Der höchste "christliche" Gipfel: Der Mönch im Berner Oberland ist mit knapp 4.100 Metern zwar ein respektabler Kandidat, muss den Vortritt aber eindeutig dem Dom im Wallis überlassen. Mit einer Gipfelhöhe von 4.545 Metern ist der Eisriese außerdem der höchste Berg, der vollständig in der Schweiz liegt. Erreichbar nur von versierten Hochtourengehern mit Seil, Pickel und Steigeisen.

Das frömmste Gestein: Ist zweifellos der Nagelfluh, ein Konglomerat, das durch Schlamm, Schutt und Geröll entstanden vor allem im Allgäu zu finden ist und dort im Volksmund scherzhaft «Herrgottsbeton» heißt. Die zusammengebackenen runden Kiesel erinnern an schlecht gerüttelten Waschbeton, aber Vorsicht: Nicht immer ist das Material so bombenfest, wie es klingt. Von der Nagelfluhkette über dem Gunzesrieder Tal prächtiger Ausblick auf das Gottesackerplateau.

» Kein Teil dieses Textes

(* ===== verification/Prelude.v ===== *)
(** * Verification of the gp base library (c-basic-component)

    The library (src/base/*.c, src/include/gp.h) is the base of a network
    server: containers (a byte buffer, an intrusive list, a hash table, a ring
    shared by threads), a hierarchical timer wheel, a configuration tree with
    its YAML loader, a codec for length-prefixed protobuf messages with a
    dispatcher and a blocking client, threads and a thread pool, and an epoll
    loop with reference-counted connections, plain or behind OpenSSL.  This
    development models those parts as functions and steps in Rocq, definition
    by definition as the C is written, and proves what makes each of them
    correct; where the code does not do what it means to, a theorem or an
    evaluated example says what it does.

    ** How the parts interact

    A server (gp_server.c) listens through an acceptor (gp_acceptor.c) at an
    address (gp_sock_address.c).  Its loop (gp_loop.c) runs the timer wheel
    (gp_timer.c), whose slots are intrusive lists (gp_list.c), and waits in
    the epoller (gp_epoller.c) until the next timer; the epoller maps
    descriptors to handlers (gp_handler.c).  A connection (gp_conn.c) owns a
    handler and two buffers (gp_buffer.c), is kept alive by references
    (gp_atomic of gp.h) from the server's dictionary and from queued tasks
    (gp_pending_task.c), and hands its input to the application.  The IPC
    server (gp_ipc_server.c) and the SSL server (gp_ssl_server.c) decode
    frames from the input buffer (gp_codec.c) and find the callback of a
    message by its name (gp_msg_dispatcher.c); both keep their names in the
    hash table (gp_dict.c, gp_hash.c).  At the other end the blocking client
    (gp_sync_client.c, gp_socketop.c) sends a frame and reads the reply.  The
    thread manager (gp_thread.c) carries the workers of the thread pool
    (gp_threadpool.c), whose tasks are on a list too.  The configuration tree
    (gp_conf.c) is filled by the loader (gp_conf_yaml_loader.c); modules
    (gp_module.c) are initialised from a list.

    ** Conventions

    [res] (this file) is the outcome of C code: a value, [Abort] or [Ub]
    (undefined behaviour: an access outside an object, a NULL or freed
    pointer, a signed overflow).  Machine integers are [Z] with the wrap-around
    written out ([u32], [s32], [u64]).  Allocation succeeds; the addresses
    that [malloc] gives are arguments where they matter.  What the kernel, the
    application or a foreign library answers is a parameter, with its
    documented laws as a class or as hypotheses.  A loop whose recursion is
    not structural has [fuel]; running out of it is [Ub], [None] or a flag
    [false], as each file says, and a theorem that the result is a value says
    that the fuel is enough.

    ** Files

    - Prelude: outcomes, fixed-width words, memory as lists of bytes, shared
      lemmas and tactics.
    - Buffer (gp_buffer.c): [gp_buffer] with reader and writer index, growth
      and [make_space], the integers in network order, [buffer_read_fd].
    - Hash (gp_hash.c): [siphash], [siphash_nocase].
    - Dict, DictInv, DictRefine, DictScan, DictTypes (gp_dict.c): the two
      tables and incremental rehashing; the representation invariant; all
      operations as those of a finite map; the cursor scan; the [dictType]s
      for strings and ints.  The class [DictTypeOk] is the contract between
      the table and its key types.
    - DictIter, DictIterSafe, DictSample (gp_dict.c): iterators, safe and with
      a fingerprint; random entries.
    - DictStats (gp_dict.c): the statistics, counted, rounded and printed.
    - GpList (gp_list.c): a memory of nodes and list heads, pointer by pointer,
      and the lists it represents.
    - Module (gp_module.c): the list of modules over that memory.
    - Timer, TimerInv (gp_timer.c): five levels of slots, cascading, expiry.
    - TimerNext (gp_timer.c): what [gp_next_timer] computes, and that the
      operations keep [next_timer] up to date.
    - LoopTime (gp_loop.c, [gp_time]): the loop's clock and timers, the rounds
      of [gp_loop_run] with the timeouts they wait for.
    - CStr (strlcpy and strlcat of gp_conf.c, the C library's string functions
      the sources use), Conf, ConfInv, ConfFloat (gp_conf.c): the tree of named
      nodes, its values as text, ints, booleans and floating-point numbers.
    - Yaml, YamlInv, YamlDoc (gp_conf_yaml_loader.c): from libyaml's events to
      the tree; what a load never does; what a document becomes.
    - Registry (the name tables of gp_codec.c, gp_msg_dispatcher.c): the class
      [NameTable], implemented by the hash table.
    - Codec (gp_codec.c): frames over the buffer; the class [Protobuf] is what
      is used of protobuf-c.
    - Dispatch ([on_message] of gp_ipc_server.c, [handle_ssl_msg] of
      gp_ssl_server.c): a frame per read event to the callback of its name.
    - Client (gp_socketop.c, gp_sync_client.c): blocking reads and writes, a
      request and its reply.
    - Ring, RingInv (gp_ringbuffer.c): each shared access of [gp_ring_push]
      and [gp_ring_pop] is a step; any number of threads interleave.
    - Handler (gp_handler.c, gp_epoller.c): event masks and epoll_ctl.
    - Conn, ConnInv, ConnSafe, Loop (gp_conn.c, gp_pending_task.c, gp_server.c,
      gp_loop.c): the connections, their tasks, and the loop as a reachability
      relation.
    - Wakeup (gp_loop.c, gp_epoller.c): the eventfd, [poller_poll], a whole
      round, and what a pass over the tasks leaves behind.
    - Pool, PoolInv, PoolSafe, PoolStop (gp_threadpool.c, the mutex and
      condition variable macros of gp.h): workers and clients as a step
      machine; [destroy_task_processor] drains the list and joins the workers.
    - Thread, ThreadInv (gp_thread.c): a managed thread and its clients as
      such a machine.
    - Atomic (gp_atomic of gp.h): the counter; testing it takes two steps.
    - SockAddr (gp_sock_address.c, address functions of gp_socketop.c,
      gp_system.c): socket addresses as bytes, the process's name.
    - Server (gp_acceptor.c, gp_server.c, gp_ipc_server.c): setting up a server
      and accepting a connection, with the system calls recorded.
    - Ssl (gp_ssl_server.c): the handlers of a connection behind OpenSSL.
    - SslServer (gp_ssl_server.c, gp_ipc_server.c): the server's context, key
      and certificate, over the class [SslContext]; the default callbacks.

    ** What is proved

    - Refinement: the buffer is a byte queue, the hash table a finite map, the
      pointer lists are lists, a connection's output is the stream of what was
      written to it, messages arrive in whatever pieces and are handled in
      order, at most one per read event, what SSL delivers is what the application takes.
    - Invariants and safety over all interleavings or all histories: pending
      reservations tile the ring; tasks and threads run once and nothing is
      freed before they end; a pool that is stopped has run every task and no
      thread uses it; a connection's count is the number of its
      references, and it is not used after it was freed; final values survive
      every set, prune and load; a scan misses nothing while the table is
      resized, a safe iteration nothing while the client changes it, the
      entry it saved as the next one apart.
    - Functional correctness of the wheel (who fires at which jiffy, when the
      next timer is due, how long the loop waits for it), of epoll's view of
      the handlers, of configuration names, of the modules' order, of the
      system calls that set up a server.
    - Round trips: frames, documents, requests and replies, socket addresses.
    - Termination and progress: scans, traversals, loads with circular
      includes, threads that wait for others in the ring, in the pool (short of
      [wait_task], which locks itself out), in its end and in the thread
      manager, tasks left by a pass that wake the loop, closed connections that
      are freed by the next pass.
    - Errors: what the code does where it is wrong (a failed write drops the
      output, a wait that never returns, slots of the ring that coincide,
      expired timers, a stopped timer that blocks the loop, tasks of timers
      that are slept over, counters that two threads see drop to zero,
      statistics printed behind their array, aliases and nested sequences in a configuration, SSL's end of stream, ...).

    ** Bounds

    Sizes are below 2^31 or 2^32 where the code computes in such a type, as
    the theorems state; the loop's clock is below 2^31 ms, after which
    [gp_run_timers] overflows; a hash table that is asked for has at most 2^59
    slots, since [calloc] cannot serve more; the loader's indices and depth are those of the
    code (INT_MAX, RECURSION_LIMIT); the number of files that can be open
    bounds the recursion through includes.

    ** Not modelled

    Of gp_dict.c: [timeInMilliseconds], whose values are an input of
    [dictRehashMilliseconds]; the optional [bucketfn] of [dictScan]; a negative
    [n] of [dictRehash].  Of gp_conf.c: what [strtod] and [strtof] make of
    a text, a parameter.  What is printed is modelled only where it goes to
    memory or shows memory that was not written.  Of gp.h: types
    without an operation (gp_io, the wait strategy), prototypes, the macros
    that only name a function.  Threads meet on the ring, the pool, the thread
    manager and the atomic counter; the connections are those of one loop in
    its own thread, since the list of tasks that other threads append to has
    no lock.  Atomic steps are sequentially consistent.  The unit tests below
    line 476 of gp_conf_yaml_loader.c are disabled.

    ** What could follow

    The whole loop as one machine, with LoopTime's clock in Wakeup's rounds, so
    that the callbacks of timers are the calls of the application; the
    callbacks of Dispatch and Ssl inside Loop's reachability relation; a pool
    whose workers are the managed threads of Thread. *)

From stdpp Require Export base numbers list gmap strings.
From stdpp Require Import options.
From Stdlib Require Export ZArith Lia.
(** [buffer_read_fd] on a successful [readv]: every delivered byte,
    whether it landed in the buffer's tail or in [extrabuf], is appended to
    the contents in order, and the byte count is returned. *)
Theorem buffer_read_fd_appends (junk : nat -> Z) (b : gp_buffer) (data : list Z) :
  wf b -> Forall is_byte data -> zlen data <= iov_total b ->
  writer_index b + zlen data <= max_object ->
  exists b', buffer_read_fd junk b (readv_data data) = Ok (b', zlen data, None) /\
    wf b' /\ contents b' = contents b ++ data.
Proof. intros H1 H2 H3 H4. destruct (buffer_read_fd_ok junk b data H1 H2 H3 H4) as (b'&?&?&?&_). by exists b'. Qed.

Lemma buffer_read_fd_appends_witness :
  let b := init_gp_buffer (fun _ => 0) in
  exists b', buffer_read_fd (fun _ => 0) b (readv_data [7; 8]) = Ok (b', 2, None) /\
    wf b' /\ contents b' = contents b ++ [7; 8].
Proof.
  apply (buffer_read_fd_appends (fun _ => 0) (init_gp_buffer (fun _ => 0)) [7; 8]).
  - apply init_gp_buffer_wf.
  - repeat constructor; unfold is_byte; lia.
  - vm_compute. discriminate.
  - vm_compute. discriminate.
Defined.

(** An append that fits in the free space, counted on both sides of the
    contents, never reallocates: the front is reclaimed instead. *)
Theorem buffer_append_reuses_space (junk : nat -> Z) (b : gp_buffer) (str : list Z) :
  wf b -> Forall is_byte str ->
  k_cheap_prepend + zlen (contents b) + zlen str <= len b ->
  writer_index b + zlen str <= max_object ->
  exists b', buffer_append junk b str (zlen str) = Ok b' /\ len b' = len b /\
    zlen (buffer b') = zlen (buffer b) /\ contents b' = contents b ++ str.
Proof.
  intros H Hby Hfit Hmax. pose proof (zlen_nonneg str).
  destruct (buffer_append_wf junk b str (zlen str)) as (b'&->&Hb'&Hc&_&Hl); [done|lia|done..|].
  specialize (Hl ltac:(lia)). eexists; split_and!; [done|done| |].
  - rewrite (wf_len _ Hb'), (wf_len _ H). lia.
  - rewrite Hc. f_equal. unfold zlen. rewrite Nat2Z.id. by apply take_ge.
Qed.

(** A small buffer whose contents sit at the end of the object. *)
Definition full_buffer : gp_buffer :=
  {| buffer := replicate 30 5; len := 30; reader_index := 28; writer_index := 30 |}.
Lemma full_buffer_wf : wf full_buffer.
Proof. constructor; try (vm_compute; congruence). repeat constructor; unfold is_byte; lia. Qed.
(* ===== verification/DictIterSafe.v ===== *)
(** * gp_dict.c: changing a dictionary under a safe iterator

    What insertions, lookups and deletions do to the buckets of a dictionary
    whose rehash is stopped, and the theorem that a safe iteration misses and
    repeats nothing, whatever the client does between the calls. *)

From S2P Require Import Prelude Hash Dict DictInv DictTypes DictRefine DictIter.
Local Open Scope Z_scope.

Section Layout.
Context {K V : Type} `{Countable K}.
Context (ty : dictType K V) (key_ok : K -> Prop) `{Hty : !DictTypeOk ty key_ok}.
Implicit Types (d : dict K V) (e x : dictEntry K V) (c : list (dictEntry K V)) (it : dictIterator).
Notation dict_wf := (dict_wf ty key_ok).
Notation tabs := (@tabs K V).

Definition keys (l : list (dictEntry K V)) : list K := e_key <$> l.

(** *** Where an entry is *)
(** Bucket [n] of table [j] is still to come. *)
Definition ahead it (j : Z) (n : nat) : Prop := j = itable it /\ index it < Z.of_nat n \/ itable it = 0 /\ j = 1.
Definition chain_part d it : list (dictEntry K V) :=
  match nextEntry it with
  | None => []
  | Some a => chain_from a (default [] (tabs d (itable it) !! Z.to_nat (index it)))
  end.
Definition in_bucket d x (j : Z) (n : nat) : Prop := exists c, tabs d j !! n = Some c /\ x ∈ c.

Lemma elem_of_entries d x : x ∈ entries d <-> exists j n, (j = 0 \/ j = 1) /\ in_bucket d x j n.
Proof.
  rewrite entries_tabs, join_app, elem_of_app, !elem_of_join_lookup. unfold in_bucket. split.
  - intros [(n&?)|(n&?)]; [exists 0, n|exists 1, n]; auto.
  - intros (j&n&[->| ->]&?); [left|right]; by exists n.
Qed.
Lemma elem_of_remaining d it x : table_ok d (itable it) -> 0 <= index it ->
  x ∈ remaining d it <-> x ∈ chain_part d it \/ exists j n, (j = 0 \/ j = 1) /\ ahead it j n /\ in_bucket d x j n.
Proof.
  intros Ht Hi. unfold remaining. rewrite elem_of_app. fold (chain_part d it). unfold later, ahead, in_bucket.
  rewrite elem_of_app, elem_of_join_lookup. split.
  - intros [?|[(n&c&Hn&Hx)|Hx]]; [by left|right|right].
    + rewrite lookup_drop in Hn. exists (itable it), (Z.to_nat (index it + 1) + n)%nat.
      split; [destruct Ht as [|[? _]]; auto|]. split; [left; lia|eauto].
    + destruct (Z.eqb_spec (itable it) 0); [|by apply elem_of_nil in Hx]. apply elem_of_join_lookup in Hx as (n&c&Hn&Hx).
      exists 1, n. eauto 10.
  - intros [?|(j&n&Hj&Ha&c&Hc&Hx)]; [by left|right]. destruct Ha as [[-> Ha]|[Ht0 ->]].
    + left. exists (n - Z.to_nat (index it + 1))%nat, c. split; [|done]. rewrite lookup_drop.
      replace (_ + _)%nat with n by lia. done.
    + right. rewrite Ht0. cbn [Z.eqb]. apply elem_of_join_lookup. eauto.
Qed.
Lemma remaining_entries d it x : table_ok d (itable it) -> 0 <= index it -> x ∈ remaining d it -> x ∈ entries d.
Proof.
  intros Ht Hi. rewrite elem_of_remaining, elem_of_entries by done. intros [Hx|(j&n&?&_&?)]; [|eauto].
  unfold chain_part in Hx. destruct (nextEntry it) as [a|]; [|by apply elem_of_nil in Hx]. apply chain_from_in in Hx.
  exists (itable it), (Z.to_nat (index it)). split; [destruct Ht as [|[]]; auto|]. unfold in_bucket.
  destruct (tabs d (itable it) !! _) as [c|]; [eauto|by apply elem_of_nil in Hx].
Qed.
(** *** dictGetRandomKey *)
(** [do ... while (he == NULL)] over both tables, without the buckets that
    have been moved. *)
Fixpoint pick_rehashing (rnd : list Z) d : res (option (list (dictEntry K V) * list Z)) :=
  match rnd with
  | [] => Ok None
  | r :: rnd =>
      let* m := umod r (u64 (size (ht0 d) + size (ht1 d) - rehashidx d)) in
      let h := u64 (rehashidx d + m) in
      let* c := if size (ht0 d) <=? h then bucket (ht1 d) (u64 (h - size (ht0 d))) else bucket (ht0 d) h in
      match c with [] => pick_rehashing rnd d | _ => Ok (Some (c, rnd)) end
  end.
Fixpoint pick_plain (rnd : list Z) d : res (option (list (dictEntry K V) * list Z)) :=
  match rnd with
  | [] => Ok None
  | r :: rnd =>
      let* c := bucket (ht0 d) (Z.land r (sizemask (ht0 d))) in
      match c with [] => pick_plain rnd d | _ => Ok (Some (c, rnd)) end
  end.
Definition dictGetRandomKey (rnd : list Z) d : res (option (dict K V * option (dictEntry K V) * list Z)) :=
  if dictSize d =? 0 then Ok (Some (d, None, rnd))
  else
    let* d := step_if_rehashing ty d in
    let* p := if dictIsRehashing d then pick_rehashing rnd d else pick_plain rnd d in
    match p with
    | None | Some (_, []) => Ok None
    | Some (c, r :: rnd) =>
        let* listlen := int_of_len c in
        let* listele := umod r listlen in
        let* he := of_option (c !! Z.to_nat listele) in
        Ok (Some (d, Some he, rnd))
    end.

(** *** dictGetSomeKeys *)
Fixpoint rehash_steps (n : nat) d : res (dict K V) :=
  match n with
  | O => Ok d
  | S n => if dictIsRehashing d then let* d := _dictRehashStep ty d in rehash_steps n d else Ok d
  end.
Lemma nx_upd_next a v m x : valid m a -> nx (upd_next a v m) x = if decide (x = a) then v else nx m x.
Proof.
  intros [n Hn]. unfold nx; simpl. destruct (decide (x = a)) as [->|].
  - rewrite lookup_alter_eq, Hn. done.
  - by rewrite lookup_alter_ne.
Qed.
Lemma pv_upd_prev a v m x : valid m a -> pv (upd_prev a v m) x = if decide (x = a) then v else pv m x.
Proof.
  intros [n Hn]. unfold pv; simpl. destruct (decide (x = a)) as [->|].
  - rewrite lookup_alter_eq, Hn. done.
  - by rewrite lookup_alter_ne.
Qed.
Lemma nx_upd_prev a v m x : nx (upd_prev a v m) x = nx m x.
Proof.
  unfold nx; simpl. destruct (decide (a = x)) as [->|]; [|by rewrite lookup_alter_ne].
  rewrite lookup_alter_eq. by destruct (nodes m !! x).
Qed.
Lemma pv_upd_next a v m x : pv (upd_next a v m) x = pv m x.
Proof.
  unfold pv; simpl. destruct (decide (a = x)) as [->|]; [|by rewrite lookup_alter_ne].
  rewrite lookup_alter_eq. by destruct (nodes m !! x).
Qed.

Lemma load_ok m a : valid m a -> load m a = Ok (mk_node (nx m a) (pv m a)).
Proof. unfold load, nx, pv. intros [[] ->]. done. Qed.
Lemma next_ok m a : valid m a -> next m a = Ok (nx m a).
Proof. intros Hv. unfold next. by rewrite load_ok. Qed.
Lemma prev_ok m a : valid m a -> prev m a = Ok (pv m a).
Proof. intros Hv. unfold prev. by rewrite load_ok. Qed.
Lemma set_next_ok m a v : valid m a -> set_next m a v = Ok (upd_next a v m).
Proof.
  unfold set_next, load, upd_next. intros [n Hn]. rewrite Hn. cbn [of_option res_bind]. do 2 f_equal.
  apply map_eq. intros i. destruct (decide (a = i)) as [->|].
  - by rewrite lookup_insert_eq, lookup_alter_eq, Hn.
  - by rewrite lookup_insert_ne, lookup_alter_ne.
Qed.
Lemma set_prev_ok m a v : valid m a -> set_prev m a v = Ok (upd_prev a v m).
Proof.
  unfold set_prev, load, upd_prev. intros [n Hn]. rewrite Hn. cbn [of_option res_bind]. do 2 f_equal.
  apply map_eq. intros i. destruct (decide (a = i)) as [->|].
  - by rewrite lookup_insert_eq, lookup_alter_eq, Hn.
  - by rewrite lookup_insert_ne, lookup_alter_ne.
Qed.

Lemma offsets_upd_next a v m : offsets (upd_next a v m) = offsets m.
Proof. done. Qed.
Lemma offsets_upd_prev a v m : offsets (upd_prev a v m) = offsets m.
Proof. done. Qed.

Lemma nx_offsets m o x : nx (mk_mem (nodes m) o) x = nx m x.
Proof. done. Qed.
Lemma pv_offsets m o x : pv (mk_mem (nodes m) o) x = pv m x.
Proof. done. Qed.
Lemma valid_offsets m o x : valid (mk_mem (nodes m) o) x <-> valid m x.
Proof. done. Qed.

#[export] Hint Rewrite nx_offsets pv_offsets valid_offsets offsets_upd_next offsets_upd_prev nx_upd_prev pv_upd_next valid_upd_next valid_upd_prev : links.
#[export] Hint Rewrite nx_upd_next pv_upd_prev using (autorewrite with links; assumption) : links.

Die beste Kirche für Kletterer: Ist ein 2.778 Meter hoher Urgesteinszapfen über der Darmstädter Hütte im Verwall und wartet mit fünf Routen in den Schwierigkeitsgraden 5 bis 7- auf: Ministrantenrennbahn, Priesterweihe, Großinquisitors Frühgymnastik, Messweinorgie und Sakrileg. Bis zu sieben Seillängen, Bohrhaken.